WHAT NEEDS TO BE DONE: Retype, word for word, every line from the one holding "video-comment fetcher, the" through the one holding "0..255 (Latin-1), on" in the entries below, both included, and only those lines.

[Collected data entries]
(** * Guass_Project: the report pipeline of [src/backend.py]

    A shallow embedding of the relevance filter, the metrics engine, the
    video-comment fetcher, the comment-corpus analysis and the orchestrator,
    with the properties the specification states about them.

    Conventions of the embedding.
    - A Python [str] is a [string]; its characters are the code points
      0..255 (Latin-1), on which [lower], [split] and [strip] are written
      out as Python defines them.
    - A Python [dict] read with [.get] is a [gmap string _]; a dict that the
      code only ever reads through fixed keys is a record.
    - A Python float is an exact rational ([Q]): rounding and overflow are
      not modelled, and no value is infinite or not a number.  The
      statements about the metrics engine are about the runs whose floats
      stay finite; none of them says that the engine cannot raise.
      An exception is an explicit [Raise] result.
    - The providers reached over the network are the fields of a [world];
      every call to one of them is recorded in a trace of [event]s. *)

From Stdlib Require Import String Ascii List ZArith QArith Lia Lqa Permutation Sorted Bool.
From stdpp Require Import base option list gmap strings.
Import ListNotations.

Open Scope string_scope.
Open Scope nat_scope.
Open Scope list_scope.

OUTPUT FOR THIS EXERCISE:
    video-comment fetcher, the comment-corpus analysis and the orchestrator,
    with the properties the specification states about them.

    Conventions of the embedding.
    - A Python [str] is a [string]; its characters are the code points
      0..255 (Latin-1), on which [lower], [split] and [strip] are written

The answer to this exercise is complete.